1 child calling home crying because he forgot his lunchbox and refuses to eat lunch at school + 1 trip to the oral surgeon for Vu's pre-op (needs 2 teeth pulled) where it was discovered they do not have a prize box after Mommy assured Said Child they would have a prize box just like any normal dentist who treats kids would (and SHOULD!) + 1 trip to McDonald's to make up for no prize + 1 crying child once he realized half way home that even tho he said chicken nuggets he MEANT hamburger + 1 trip to specialty children's store to buy specialty puzzle Mother had intended to buy for Said Child's birthday and in which store Said Child knocked over the display of the game "Blokus" which in case you have never noticed has 14 million pieces + 1 dog eating 1 piece of Said puzzle before the puzzle had even been put together 1 time (yes, really!) + 1 child needing homework help but Said Mother not being able to figure it out either (No, I am not smarter than a 5th grader) + 2 high school children in the midst of finals, 1 of which is totally stressed and the other not the least bit stressed and still has his textbooks out in his car which leaves Said Mother to do all his stressing for him + 1 Said Mother needing to do an 8 page paper for her college class + 1 one husband out of town =


Get out 7 glasses
Fill 6 with 2 scoops of ice cream
Fill with rootbeer, give to children, let them watch a movie even though it is a school night

Fill 7th with 4 scoops of ice cream
Add 1 bottle Mike's Hard Cranberry

Good.
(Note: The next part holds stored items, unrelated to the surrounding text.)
(** C40: A message can be sent twice.  A buffer on a page that the compressor
    monitors is readable but not writable: a call that sends and receives has
    sent the message when it fails with MACH_RCV_INVALID_DATA, and the wrapper
    repeats the whole call.  From a writable or a compressed page the
    message is sent once. *)
Theorem mach_msg_sends_twice v mem msg option send_size rcv_size sys send receive (m : Proc) :
  fits msg (Z.max send_size rcv_size) -> heap_page v (page_of msg) = true -> Z.land option MACH_SEND_MSG <> 0 -> Z.land (rd32 mem msg) MACH_MSGH_BITS_COMPLEX = 0 ->
  sends_and_receives sys (page_of msg) send receive ->
  exists m', smash_mach_msg (fun _ m => m) (Some v) mem msg option send_size rcv_size sys m = (0, 0, m') /\
    user m' = receive (send (match prot_at m (page_of msg) with PRead => send (user m) | _ => user m end)).
Proof.
  intros F Hh Ho Hb Hs. destruct F as (F1 & F2 & F3). set (pg := page_of msg) in *. unfold smash_mach_msg.
  rewrite (proj2 (Z.eqb_neq msg 0)), (proj2 (Z.eqb_neq _ 0) Ho) by lia. cbn [negb andb]. unfold smash_pin_ool_descriptors. rewrite (proj2 (Z.eqb_neq msg 0)), Hb by lia. change (0 =? 0) with true. cbv iota beta.
  replace (if rcv_size <? send_size then send_size else rcv_size) with (Z.max send_size rcv_size) by (case_if; lia). set (size := Z.max _ _) in *.
  set (walk := fun m => walk_tracker _ [] _). assert (W : forall x, user (walk x) = user x /\ prot_at (walk x) pg = PRW).
  { intros x. unfold walk, walk_tracker, walk_sized. rewrite (proj2 (Z.eqb_neq msg 0)), (proj2 (Z.ltb_lt 0 size)) by lia. cbn [negb andb foldl]. split; [apply (raises_warm (Some v) msg size x)|].
    apply warm_reaches; [done| |done]. unfold spans_page, pg, page_of. assert (0 <= kPageShift) by (destruct kPageShift_cases; lia). rewrite Z.shiftr_div_pow2 by done. change (2 ^ kPageShift) with kPageSize.
    pose proof pg_pos. split; [lia|]. apply Z.div_le_mono; lia. }
  set (m1 := load_word msg 4 m). assert (L : user m1 = user m /\ (prot_at m pg = PRead -> prot_at m1 pg = PRead) /\ (prot_at m pg <> PRead -> prot_at m1 pg = PRW)).
  { unfold m1, load_word. set (x := load msg m). assert (X : user x = user m /\ prot_at x pg = match prot_at m pg with PNone => PRW | a => a end).
    { unfold x, load. fold pg. destruct (prot_at m pg) eqn:E; rewrite ?E; try done. split; [done|]. by rewrite prot_set, Z.eqb_refl. }
    destruct X as [X1 X2]. split; [rewrite <- X1; apply (raises_load (msg + 4 - 1) x)|].
    assert (Y : prot_at x pg <> PNone -> prot_at (load (msg + 4 - 1) x) pg = prot_at x pg) by (intros Hn; unfold load; destruct (prot_at x (page_of (msg + 4 - 1))) eqn:E2; [rewrite prot_set; case_if; [congruence|done]|done|done]).
    destruct (prot_at m pg) eqn:E; rewrite Y, X2 by (rewrite X2; done); split; done. }
  destruct L as (L1 & L2 & L3). unfold retryMachOnInvalidData. rewrite Hs. destruct (prot_at m pg) eqn:Ep.
  - rewrite L3 by done. eexists. split; [reflexivity|]. cbn. by rewrite L1.
  - rewrite L2 by done. cbn [retry_mach]. change (invalid_data MACH_RCV_INVALID_DATA) with true. cbv iota beta. change (0 <? 0)%nat with false. cbv iota beta. rewrite Hs.
    destruct (W (mkProc (prot_of m1) (send (user m1)) (slept m1))) as [W1 W2]. rewrite W2. eexists. split; [reflexivity|]. cbn [user]. rewrite W1. cbn [user]. by rewrite L1.
  - rewrite L3 by done. eexists. split; [reflexivity|]. cbn. by rewrite L1.
Qed.

(** [mach_msg_overwrite] without a second buffer receives into the message
    itself, but only the bytes to send are walked: a receive whose buffer lies
    on a compressed page fails all nine times. *)
Lemma overwrite_in_place_fails meddle v mem msg option rcv_size rcv_limit sys (m : Proc) :
  Z.land option MACH_SEND_MSG = 0 -> prot_at m (page_of msg) = PNone ->
  (forall m, prot_at m (page_of msg) = PNone -> sys m = (MACH_RCV_INVALID_DATA, 0, m)) ->
  (forall n m, prot_at (meddle n m) (page_of msg) = prot_at m (page_of msg) /\ slept (meddle n m) = slept m) ->
  exists r e m', smash_mach_msg_overwrite meddle (Some v) mem msg option 0 rcv_size 0 rcv_limit sys m = (r, e, m') /\ invalid_data r = true /\
    slept m' = slept m ++ [1000; 2000; 4000; 8000; 16000; 32000; 64000].
Proof.
  intros Ho Hp Hs Hmd. unfold smash_mach_msg_overwrite. rewrite Ho, andb_false_r. destruct (retryMachOnInvalidData _ _ _ _) as [[r e] m'] eqn:E. exists r, e, m'. split; [done|].
  pose proof (retryMach_errno meddle sys (fun m => walk_tracker (Some v) [] (walk_sized (Some v) 0 (if 0 =? 0 then rcv_size else rcv_limit) (walk_sized (Some v) msg 0 m))) m) as H. rewrite E in H.
  assert (Hw : forall m : Proc, walk_tracker (Some v) [] (walk_sized (Some v) 0 (if 0 =? 0 then rcv_size else rcv_limit) (walk_sized (Some v) msg 0 m)) = m) by (intros x; unfold walk_tracker, walk_sized; cbn; by rewrite andb_false_r).
  destruct (wrapped_refused meddle (as_errno sys) _ (page_of msg) ltac:(intros x Hx; unfold as_errno; by rewrite Hs) Hmd (fun x => f_equal (fun y => prot_at y (page_of msg)) (Hw x)) (fun x => f_equal slept (Hw x)) m Hp) as (m2 & E2 & S2).
  rewrite E2 in H. unfold seen_mach in H. destruct (invalid_data r); [by injection H as ->|]. by injection H.
Qed.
Very, very good.

Saturday, January 19, 2008

Vu Part 3--Listening To God

This is one of those posts where it's really hard to find the right words. Being matched with Vu was one of the most emotional times of my life. Emotional in many ways, but mostly because I knew in my heart he was meant to be ours, I truly felt God leading us to him, BUT it didn't look like he would become our son.

As I write these words, all those thoughts and feelings come rushing back. Feelings of longing, confusion over God's Plan, my preoccupation with his little face every waking and sleeping moment.

I don't want to repeat everything I shared during my April/May '07 posts. You can go back and read if you missed. BUT, there's a lot that was left out.

I will never, ever forget the first day I laid eyes on my son; April 6, 2007. Good Friday. Sitting at the computer, I clicked open Holt's Waiting Child page just as I had so many times during our wait. And . . . there he was! A solemn face holding a stuffed Poke'mon character. I get chills as I write this, but somehow, I just knew he was my son. Eric also felt drawn to him and said to request his file.

The weekend felt long as we waited for Monday when I called first thing. I remember seeing that FED EX envelope the next day. My sister was here visiting and I tried to be nonchalant in opening and reading. What I really wanted to do was jump up and down in excitement!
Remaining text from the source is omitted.